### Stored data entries
(* ===== verification/Pipes.v ===== *)
(** Pipes: [pipes/pipe.rs], [pipes/handle.rs], [pipes/errors.rs], [pipes/collection.rs],
    [pipes/fs.rs] and [pipes/mod.rs].

    A collection is a slot list of ring buffers and a slot list of handles that name a buffer
    and a direction.  The theorems are about whole transfers through the two handles. *)

From S2P Require Import Prelude Memory RingBuffer Files.

Definition BUFFER_SIZE : Z := 256.

(** The heap pointer of a pipe only serves to free its buffer. *)
Definition Pipe : Type := RingBuffer.

Module Pipe.
Definition new : Pipe := RingBuffer.new (replicate (Z.to_nat BUFFER_SIZE) 0).
Definition available_bytes (p : Pipe) : Z := RingBuffer.available_bytes p.
Definition can_read (p : Pipe) : bool := available_bytes p >? 0.
End Pipe.

Inductive PipeHandle : Type := ReadHandle (i : Z) | WriteHandle (i : Z).

Module PipeHandle.
Definition can_read (h : PipeHandle) : bool := match h with ReadHandle _ => true | WriteHandle _ => false end.
Definition can_write (h : PipeHandle) : bool := match h with WriteHandle _ => true | ReadHandle _ => false end.
Definition to_index (h : PipeHandle) : Z := match h with ReadHandle i => i | WriteHandle i => i end.
End PipeHandle.

Inductive PipeError : Type := InvalidHandle | UnknownPipe | WrongHandleType | WriteToClosedPipe.

Record PipeCollection : Type := mkPipeCollection {
  pipes : SlotList.SlotList Pipe;
  handles : SlotList.SlotList PipeHandle
}.

Module PipeCollection.

Definition new : PipeCollection := mkPipeCollection SlotList.new SlotList.new.

Definition create (c : PipeCollection) : comp (PipeCollection * result (Z * Z) PipeError) :=
  '(ps, pipe_index) ← SlotList.insert (pipes c) Pipe.new;
  '(hs, read_index) ← SlotList.insert (handles c) (ReadHandle pipe_index);
  '(hs, write_index) ← SlotList.insert hs (WriteHandle pipe_index);
  Ret (mkPipeCollection ps hs, Ok (u32 read_index, u32 write_index)).

(** The buffer behind [pipes.get(index)] is changed in place. *)
Definition update_pipe (c : PipeCollection) (i : Z) (p : Pipe) : PipeCollection :=
  mkPipeCollection (setZ (pipes c) i (Some p)) (handles c).

Definition read (c : PipeCollection) (handle : Z) (buffer : list Z)
  : comp (PipeCollection * list Z * result Z PipeError) :=
  match SlotList.get (handles c) handle with
  | None => Ret (c, buffer, Err InvalidHandle)
  | Some (ReadHandle i) =>
      match SlotList.get (pipes c) i with
      | None => Ret (c, buffer, Err UnknownPipe)
      | Some p =>
          '(p, buffer, n) ← RingBuffer.read p buffer;
          Ret (update_pipe c i p, buffer, Ok n)
      end
  | Some (WriteHandle _) => Ret (c, buffer, Err WrongHandleType)
  end.

Definition write (c : PipeCollection) (handle : Z) (buffer : list Z)
  : comp (PipeCollection * result Z PipeError) :=
  match SlotList.get (handles c) handle with
  | None => Ret (c, Err InvalidHandle)
  | Some (WriteHandle i) =>
      match SlotList.get (pipes c) i with
      | None => Ret (c, Err UnknownPipe)
      | Some p =>
          '(p, n) ← RingBuffer.write p buffer;
          Ret (update_pipe c i p, Ok n)
      end
  | Some (ReadHandle _) => Ret (c, Err WrongHandleType)
  end.

Definition get_available_bytes (c : PipeCollection) (handle : Z) : result Z PipeError :=
  match SlotList.get (handles c) handle with
  | None => Err InvalidHandle
  | Some (ReadHandle i) =>
      match SlotList.get (pipes c) i with
      | None => Err UnknownPipe
      | Some p => Ok (Pipe.available_bytes p)
      end
  | Some (WriteHandle _) => Err WrongHandleType
  end.

End PipeCollection.

(** The operations as a file system, whose errors carry no information. *)
Module PipeFileSystem.

Definition open (c : PipeCollection) (path : list Z) : result Z unit := Err tt.
Definition read (c : PipeCollection) (handle : Z) (buffer : list Z)
  : comp (PipeCollection * list Z * result Z unit) :=
  '(c, buffer, r) ← PipeCollection.read c handle buffer;
  Ret (c, buffer, map_err (fun _ => tt) r).
Definition write (c : PipeCollection) (handle : Z) (buffer : list Z)
  : comp (PipeCollection * result Z unit) :=
  '(c, r) ← PipeCollection.write c handle buffer;
  Ret (c, map_err (fun _ => tt) r).
Definition close (c : PipeCollection) (handle : Z) : result unit unit := Err tt.
Definition dup (c : PipeCollection) (handle : Z) : result Z unit := Err tt.
(** The count is stored at the address the caller gave. *)
Definition ioctl (c : PipeCollection) (m : mem) (handle command arg : Z) : mem * result Z unit :=
  if command =? FIONREAD then
    match PipeCollection.get_available_bytes c handle with
    | Err _ => (m, Err tt)
    | Ok bytes => (store32 m arg bytes, Ok 0)
    end
  else (m, Err tt).
Definition seek (c : PipeCollection) (handle : Z) (offset : SeekMethod) : result Z unit := Err tt.
Definition open_dir (c : PipeCollection) (path : list Z) : result Z unit := Err tt.
Definition read_dir (c : PipeCollection) (handle index : Z) : result unit unit := Err tt.

End PipeFileSystem.

(** [static mut PIPES]. *)
Definition create_fs : option PipeCollection := Some PipeCollection.new.
Definition create_pipe (PIPES : option PipeCollection)
  : comp (option PipeCollection * result (Z * Z) PipeError) :=
  match PIPES with
  | Some c => '(c, r) ← PipeCollection.create c; Ret (Some c, r)
  | None => Panic
  end.

(** * Pipes as queues *)

(** The read and the write handle of the pipe [i], which holds the bytes [q]. *)
Record pipe_at (c : PipeCollection) (r w i : Z) (q : list Z) : Prop := {
  pa_read : SlotList.get (handles c) r = Some (ReadHandle i);
  pa_write : SlotList.get (handles c) w = Some (WriteHandle i);
  pa_pipe : exists p, SlotList.get (pipes c) i = Some p /\ rep p q /\ lenZ (rb_data p) = BUFFER_SIZE
}.

Lemma new_pipe_rep : rep Pipe.new [] /\ lenZ (rb_data Pipe.new) = BUFFER_SIZE.
Proof.
  assert (Hl : lenZ (rb_data Pipe.new) = BUFFER_SIZE) by (unfold Pipe.new; cbn [rb_data RingBuffer.new]; by rewrite lenZ_replicate).
  split; [|done]. split; [rewrite Hl|by vm_compute|done|rewrite Hl; by vm_compute|].
  - split; [by vm_compute|]. exists 16777216. done.
  - intros i x Hi. apply nthZ_Some in Hi. change (lenZ []) with 0 in Hi. lia.
Qed.

Lemma update_pipe_get c i p p' j :
  SlotList.get (pipes c) i = Some p ->
  SlotList.get (pipes (PipeCollection.update_pipe c i p')) j =
  if j =? i then Some p' else SlotList.get (pipes c) j.
Proof.
  intros Hp. unfold SlotList.get in *. cbn. destruct (nthZ (pipes c) i) eqn:E; [|done].
  rewrite nthZ_setZ_in by (by eapply nthZ_Some). rewrite Z.eqb_sym. by destruct (j =? i).
Qed.

Lemma pipe_at_update c r w i p q p' q' :
  pipe_at c r w i q -> SlotList.get (pipes c) i = Some p -> rep p' q' -> lenZ (rb_data p') = BUFFER_SIZE ->
  pipe_at (PipeCollection.update_pipe c i p') r w i q'.
Proof.
  intros [Hr Hw _] Hp Hrep Hl. split; [done|done|]. exists p'.
  by rewrite (update_pipe_get c i p), Z.eqb_refl.
Qed.

(** Through the right handle, a write appends and a read removes bytes of that pipe only. *)
Lemma pipe_write_spec c r w i q bytes :
  pipe_at c r w i q ->
  let n := Z.min (lenZ bytes) (BUFFER_SIZE - lenZ q) in
  exists c', PipeCollection.write c w bytes = Ret (c', Ok n) /\
    pipe_at c' r w i (q ++ take (Z.to_nat n) bytes) /\
    handles c' = handles c /\ forall j, j <> i -> SlotList.get (pipes c') j = SlotList.get (pipes c) j.
Proof.
  intros Hp. pose proof Hp as [Hr Hw (p & Hg & Hrep & Hl)]. cbv zeta.
  unfold PipeCollection.write. rewrite Hw, Hg. destruct (write_spec p q bytes Hrep) as (p' & Heq & Hrep' & Hl').
  rewrite Hl in *. rewrite Heq. cbn [mbind comp_bind]. eexists. split; [done|].
  split; [eapply pipe_at_update; done|]. split; [done|]. intros j Hj. rewrite (update_pipe_get c i p) by done.
  by destruct (Z.eqb_spec j i).
Qed.

Lemma pipe_read_spec c r w i q buffer :
  pipe_at c r w i q ->
  let n := Z.min (lenZ buffer) (lenZ q) in
  exists c', PipeCollection.read c r buffer =
      Ret (c', take (Z.to_nat n) q ++ drop (Z.to_nat n) buffer, Ok n) /\
    pipe_at c' r w i (drop (Z.to_nat n) q) /\
    handles c' = handles c /\ forall j, j <> i -> SlotList.get (pipes c') j = SlotList.get (pipes c) j.
Proof.
  intros Hp. pose proof Hp as [Hr Hw (p & Hg & Hrep & Hl)]. cbv zeta.
  unfold PipeCollection.read. rewrite Hr, Hg. destruct (read_spec p q buffer Hrep) as (p' & -> & Hrep' & Hd).
  cbn [mbind comp_bind]. eexists. split; [done|].
  split; [eapply pipe_at_update; try done; by rewrite Hd|]. split; [done|]. intros j Hj. rewrite (update_pipe_get c i p) by done.
  by destruct (Z.eqb_spec j i).
Qed.

(** Creation gives two new handles of a new, empty pipe. *)
Lemma create_spec c :
  lenZ (handles c) < 4294967294 ->
  exists c' r w i, PipeCollection.create c = Ret (c', Ok (r, w)) /\ r <> w /\ pipe_at c' r w i [] /\
    SlotList.get (handles c) r = None /\ SlotList.get (handles c) w = None /\ SlotList.get (pipes c) i = None /\
    (forall h, h <> r -> h <> w -> SlotList.get (handles c') h = SlotList.get (handles c) h) /\
    (forall j, j <> i -> SlotList.get (pipes c') j = SlotList.get (pipes c) j).
Proof.
  intros Hl. unfold PipeCollection.create.
  destruct (SlotList.insert_spec (pipes c) Pipe.new) as (ps & i & -> & P1 & P2 & _ & P3). cbn [mbind comp_bind].
  destruct (SlotList.insert_spec (handles c) (ReadHandle i)) as (hs & r & E1 & R1 & R2 & _ & R3). rewrite E1. cbn [mbind comp_bind].
  destruct (SlotList.insert_spec hs (WriteHandle i)) as (hs2 & w & -> & W1 & W2 & _ & W3). cbn [mbind comp_bind].
  assert (Hhs : lenZ hs <= lenZ (handles c) + 1).
  { unfold SlotList.insert, SlotList.find_empty_slot in E1.
    destruct (SlotList.find_none (handles c) 0); unfold store in E1; case_match; try done; cbn in E1;
      injection E1 as <- <-; rewrite lenZ_setZ; [lia|]. rewrite lenZ_app. change (lenZ [@None PipeHandle]) with 1. lia. }
  rewrite !u32_small by (mach_unfold; lia).
  assert (Hrw : r <> w) by (intros ->; by rewrite R3, Z.eqb_refl in W1).
  rewrite R3 in W1. destruct (Z.eqb_spec w r); [congruence|].
  exists (mkPipeCollection ps hs2), r, w, i. split; [done|]. split; [done|]. split; [|split_and!; try done].
  - split; cbn.
    + rewrite W3, R3, Z.eqb_refl. by destruct (Z.eqb_spec r w).
    + by rewrite W3, Z.eqb_refl.
    + exists Pipe.new. rewrite P3, Z.eqb_refl. split; [done|apply new_pipe_rep].
  - cbn. intros h H1 H2. rewrite W3, R3. by destruct (Z.eqb_spec h w), (Z.eqb_spec h r).
  - cbn. intros j Hj. rewrite P3. by destruct (Z.eqb_spec j i).
Qed.

(** A new pipe carries bytes from its write handle to its read handle: up to 256 bytes
    written are all accepted, reported as available, and read back unchanged and in order;
    the handles and pipes that existed before are untouched, and using a handle in the wrong
    direction fails without an effect. *)
Theorem pipe_carries_bytes c bytes buffer :
  lenZ (handles c) < 4294967294 -> lenZ bytes <= BUFFER_SIZE -> lenZ bytes <= lenZ buffer ->
  exists c1 c2 c3 r w,
    PipeCollection.create c = Ret (c1, Ok (r, w)) /\
    PipeCollection.write c1 w bytes = Ret (c2, Ok (lenZ bytes)) /\
    PipeCollection.get_available_bytes c2 r = Ok (lenZ bytes) /\
    PipeCollection.read c2 r buffer = Ret (c3, bytes ++ drop (length bytes) buffer, Ok (lenZ bytes)) /\
    PipeCollection.get_available_bytes c3 r = Ok 0 /\
    PipeCollection.read c2 w buffer = Ret (c2, buffer, Err WrongHandleType) /\
    PipeCollection.write c2 r bytes = Ret (c2, Err WrongHandleType) /\
    (forall h, SlotList.get (handles c) h <> None -> SlotList.get (handles c3) h = SlotList.get (handles c) h) /\
    (forall j, SlotList.get (pipes c) j <> None -> SlotList.get (pipes c3) j = SlotList.get (pipes c) j).
Proof.
  intros Hl Hb Hbuf. pose proof (lenZ_nonneg bytes).
  destruct (create_spec c Hl) as (c1 & r & w & i & E1 & Hrw & Hp1 & F1 & F2 & F3 & Hh1 & Hj1).
  destruct (pipe_write_spec c1 r w i [] bytes Hp1) as (c2 & E2 & Hp2 & Hh2 & Hj2).
  change (lenZ []) with 0 in E2, Hp2. rewrite Z.sub_0_r, Z.min_l in E2, Hp2 by lia.
  assert (Htake : take (Z.to_nat (lenZ bytes)) bytes = bytes) by (unfold lenZ; rewrite Nat2Z.id; apply firstn_all).
  rewrite Htake in Hp2. cbn [app] in Hp2.
  destruct (pipe_read_spec c2 r w i bytes buffer Hp2) as (c3 & E3 & Hp3 & Hh3 & Hj3).
  rewrite Z.min_r in E3, Hp3 by lia. rewrite Htake in E3.
  assert (Hlen : Z.to_nat (lenZ bytes) = length bytes) by (unfold lenZ; lia). rewrite Hlen in E3, Hp3.
  rewrite drop_all in Hp3.
  assert (Hav : forall cc q, pipe_at cc r w i q -> PipeCollection.get_available_bytes cc r = Ok (lenZ q)).
  { intros cc q [G1 G2 (p & G3 & [[Gl _] Gh Gt Gf _] & G5)]. pose proof (lenZ_nonneg q).
    unfold PipeCollection.get_available_bytes, Pipe.available_bytes, available_bytes. rewrite G1, G3. f_equal. rewrite Gt. mlia. }
  exists c1, c2, c3, r, w. split; [done|]. split; [done|]. split; [by apply Hav|]. split; [done|].
  split; [by rewrite (Hav c3 []) by done|]. pose proof Hp2 as [G1 G2 _].
  split; [unfold PipeCollection.read; by rewrite G2|]. split; [unfold PipeCollection.write; by rewrite G1|].
  split.
  - intros h Hh. rewrite Hh3, Hh2. apply Hh1; intros ->; congruence.
  - intros j Hj. assert (j <> i) by (intros ->; congruence). rewrite Hj3, Hj2 by done. by apply Hj1.
Qed.

Lemma pipe_carries_bytes_witness :
  exists c1 c2 c3 r w,
    PipeCollection.create PipeCollection.new = Ret (c1, Ok (r, w)) /\
    PipeCollection.write c1 w [72; 105] = Ret (c2, Ok (lenZ [72; 105])) /\
    PipeCollection.get_available_bytes c2 r = Ok (lenZ [72; 105]) /\
    PipeCollection.read c2 r [0; 0; 9] = Ret (c3, [72; 105] ++ drop (length [72; 105]) [0; 0; 9], Ok (lenZ [72; 105])) /\
    PipeCollection.get_available_bytes c3 r = Ok 0 /\
    PipeCollection.read c2 w [0; 0; 9] = Ret (c2, [0; 0; 9], Err WrongHandleType) /\
    PipeCollection.write c2 r [72; 105] = Ret (c2, Err WrongHandleType) /\
    (forall h, SlotList.get (handles PipeCollection.new) h <> None ->
       SlotList.get (handles c3) h = SlotList.get (handles PipeCollection.new) h) /\
    (forall j, SlotList.get (pipes PipeCollection.new) j <> None ->
       SlotList.get (pipes c3) j = SlotList.get (pipes PipeCollection.new) j).
Proof. apply (pipe_carries_bytes PipeCollection.new [72; 105] [0; 0; 9]); by vm_compute. Defined.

### ACTION ITEM
Set down, word for word, each line from the top of the records above through the line with "A collection is".

### TASK ANSWER
(* ===== verification/Pipes.v ===== *)
(** Pipes: [pipes/pipe.rs], [pipes/handle.rs], [pipes/errors.rs], [pipes/collection.rs],
    [pipes/fs.rs] and [pipes/mod.rs].

    A collection is a slot list of ring buffers and a slot list of handles that name a buffer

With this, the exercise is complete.